Locations
External reviews are being conducted into the delivery of nine babies at Portiuncula Hospital, Galway after concerns were raised in relation to the provision of maternity services.
Six babies delivered in 2024 and one in 2025 had hypoxic ischaemic encephalopathy (HIE) with six referred for neonatal hypothermic treatment. In addition, two stillbirths occurred at the hospital in 2023 and the circumstances were also being reviewed externally, it has been reported. The incidence of HIE has been described by the clinical director for HSE West and North West, Dr Pat Nash as "significantly higher than that observed nationally or internationally for a similar time frame.” In a statement issued on Monday evening, the HSE has said that an external management team was to oversee and manage maternity services there over coming months.
Hypoxic ischemic encephalopathy (HIE) is a serious condition that occurs when a baby's brain does not receive enough oxygen and blood flow before, during, or shortly after birth. This lack of oxygen can lead to brain injury, which can result in a range of long-term health problems and disabilities such as cerebral palsy.
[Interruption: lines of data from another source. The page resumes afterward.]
(* ===== verification/Ranking.v ===== *)
(** Orders by several keys: the boolean [<] of the tuples that Python's [sorted]
    compares is a weak order, key by key, so that [sort_by] really sorts. *)
From S2P Require Import Prelude PyDecimal Text.
From Stdlib Require Import Sorted.

(** A strict weak order, and the test that two elements have the same key. *)
Class WeakOrder {A} (ltb : A → A → bool) := {
  wo_asym x y : ltb x y = true → ltb y x = false;
  wo_trans x y z : ltb x y = false → ltb y z = false → ltb x z = false }.
Class SameKey {A} (ltb same : A → A → bool) :=
  same_key x y : same x y = negb (ltb x y) && negb (ltb y x).

Lemma weak_sorted {A} (ltb : A → A → bool) `{!WeakOrder ltb} l :
  StronglySorted (not_after ltb) (sort_by ltb l).
Proof.
  apply sort_by_sorted; [apply wo_asym|]. unfold not_after. intros x y z Hx Hy. by apply (wo_trans z y x).
Qed.

#[export] Instance Z_weak {A} (f : A → Z) : WeakOrder (λ x y, f x <? f y).
Proof. split; intros; rewrite ?Z.ltb_ge, ?Z.ltb_lt in *; lia. Qed.
#[export] Instance Z_same {A} (f : A → Z) : SameKey (λ x y, f x <? f y) (λ x y, f x =? f y).
Proof.
  intros x y. destruct (Z.eqb_spec (f x) (f y)), (Z.ltb_spec (f x) (f y)), (Z.ltb_spec (f y) (f x));
    try done; lia.
Qed.

(** An integer key, greater first. *)
#[export] Instance Z_weak_desc {A} (f : A → Z) : WeakOrder (λ x y, f y <? f x).
Proof. split; intros; rewrite ?Z.ltb_ge, ?Z.ltb_lt in *; lia. Qed.
#[export] Instance Z_same_desc {A} (f : A → Z) : SameKey (λ x y, f y <? f x) (λ x y, f x =? f y).
Proof. intros x y. rewrite (Z_same f x y). apply andb_comm. Qed.

#[export] Instance str_weak {A} (f : A → string) : WeakOrder (λ x y, str_ltb (f x) (f y)).
Proof.
  split; [intros; by apply str_ltb_asym|]. intros x y z H1 H2.
  apply (key_not_after_trans f z y x); done.
Qed.
#[export] Instance str_same {A} (f : A → string) :
  SameKey (λ x y, str_ltb (f x) (f y)) (λ x y, bool_decide (f x = f y)).
Proof.
  intros x y. case_bool_decide as E.
  - rewrite E. destruct (str_ltb (f y) (f y)) eqn:L; [|done]. by rewrite (str_ltb_asym _ _ L) in L.
  - destruct (str_ltb (f x) (f y)) eqn:L1, (str_ltb (f y) (f x)) eqn:L2; try done.
    by rewrite (str_ltb_total _ _ L1 L2) in E.
Qed.

(** A decimal key, greater first. *)
#[export] Instance dec_weak {A} (f : A → decimal) : WeakOrder (λ x y, dlt (f y) (f x)).
Proof.
  split; intros x y.
  - set (s := Z.min (dexp (f x)) (dexp (f y))). intros H. apply not_true_iff_false. intros H'.
    apply (dlt_scaled _ _ s) in H; [|lia..]. apply (dlt_scaled _ _ s) in H'; lia.
  - intros z H1 H2. set (s := Z.min (dexp (f x)) (Z.min (dexp (f y)) (dexp (f z)))).
    apply not_true_iff_false in H1, H2. apply not_true_iff_false. intros H3.
    apply (dlt_scaled _ _ s) in H3; [|lia..].
    destruct (Z.lt_ge_cases (dscaled (f y) s) (dscaled (f x) s)) as [L|L].
    + apply H1. by apply (dlt_scaled _ _ s); [lia..|].
    + apply H2. apply (dlt_scaled _ _ s); lia.
Qed.
#[export] Instance dec_same {A} (f : A → decimal) :
  SameKey (λ x y, dlt (f y) (f x)) (λ x y, deq (f y) (f x)).
Proof.
  intros x y. set (s := Z.min (dexp (f x)) (dexp (f y))).
  pose proof (dlt_scaled (f y) (f x) s ltac:(lia) ltac:(lia)) as [L1 L1'].
  pose proof (dlt_scaled (f x) (f y) s ltac:(lia) ltac:(lia)) as [L2 L2'].
  pose proof (deq_scaled (f y) (f x) s ltac:(lia) ltac:(lia)) as [E E'].
  destruct (dlt (f y) (f x)), (dlt (f x) (f y)), (deq (f y) (f x)); cbn; try done; exfalso;
    try (specialize (L1 eq_refl)); try (specialize (L2 eq_refl)); try (specialize (E eq_refl)); try lia.
Qed.

(** A boolean key, [true] first. *)
#[export] Instance bool_weak {A} (f : A → bool) : WeakOrder (λ x y, f x && negb (f y)).
Proof. split; intros x y; [by destruct (f x), (f y)|intros z; by destruct (f x), (f y), (f z)]. Qed.
#[export] Instance bool_same {A} (f : A → bool) :
  SameKey (λ x y, f x && negb (f y)) (λ x y, eqb (f x) (f y)).
Proof. intros x y. by destruct (f x), (f y). Qed.

(** A key before the others. *)
Lemma lex_weak {A} (lt1 same lt2 : A → A → bool) : WeakOrder lt1 → SameKey lt1 same → WeakOrder lt2 →
  WeakOrder (λ x y, lt1 x y || (same x y && lt2 x y)).
Proof.
  intros [a1 t1] Hs [a2 t2]. split.
  - intros x y. rewrite (Hs x y), (Hs y x). specialize (a1 x y). specialize (a2 x y).
    destruct (lt1 x y), (lt1 y x), (lt2 x y); cbn; naive_solver.
  - intros x y z. rewrite (Hs x y), (Hs y z), (Hs x z).
    pose proof (t1 x y z) as Hxyz. pose proof (t1 y z x) as Hyzx. pose proof (t1 z x y) as Hzxy.
    pose proof (t1 z y x) as Hzyx. pose proof (t1 y x z) as Hyxz. pose proof (t1 x z y) as Hxzy.
    specialize (t2 x y z).
    destruct (lt1 x y), (lt1 y x), (lt1 y z), (lt1 z y), (lt1 x z), (lt1 z x), (lt2 x y), (lt2 y z);
      cbn in *; naive_solver.
Qed.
This is not the first time that Portuincula Hospital's maternity services have been the subject of review or concern. Many will recall the publication of the report on maternity services at Portiuncula University Hospital in 2018 which identified staffing issues, a lack of training and poor communication among staff, that had contributed to the death of three babies. Between 2019 and 2023, a further eight reviews took place into cases of concern. A series of service-improvement plans and other measures were implemented at the unit following these reviews.
While the cause of the abnormal number of HIEs is yet to be understood or made public, yesterday's news has naturally raised concerns among those advocating for improved maternity care that there could be systemic issues at play. It is important that the reports into each individual case are completed as soon as possible to give the families affected, comprehensive and honest answers about what happened to cause their baby's harm or death. It may ultimately emerge that there is a need to conduct a much wider review into the maternity service generally.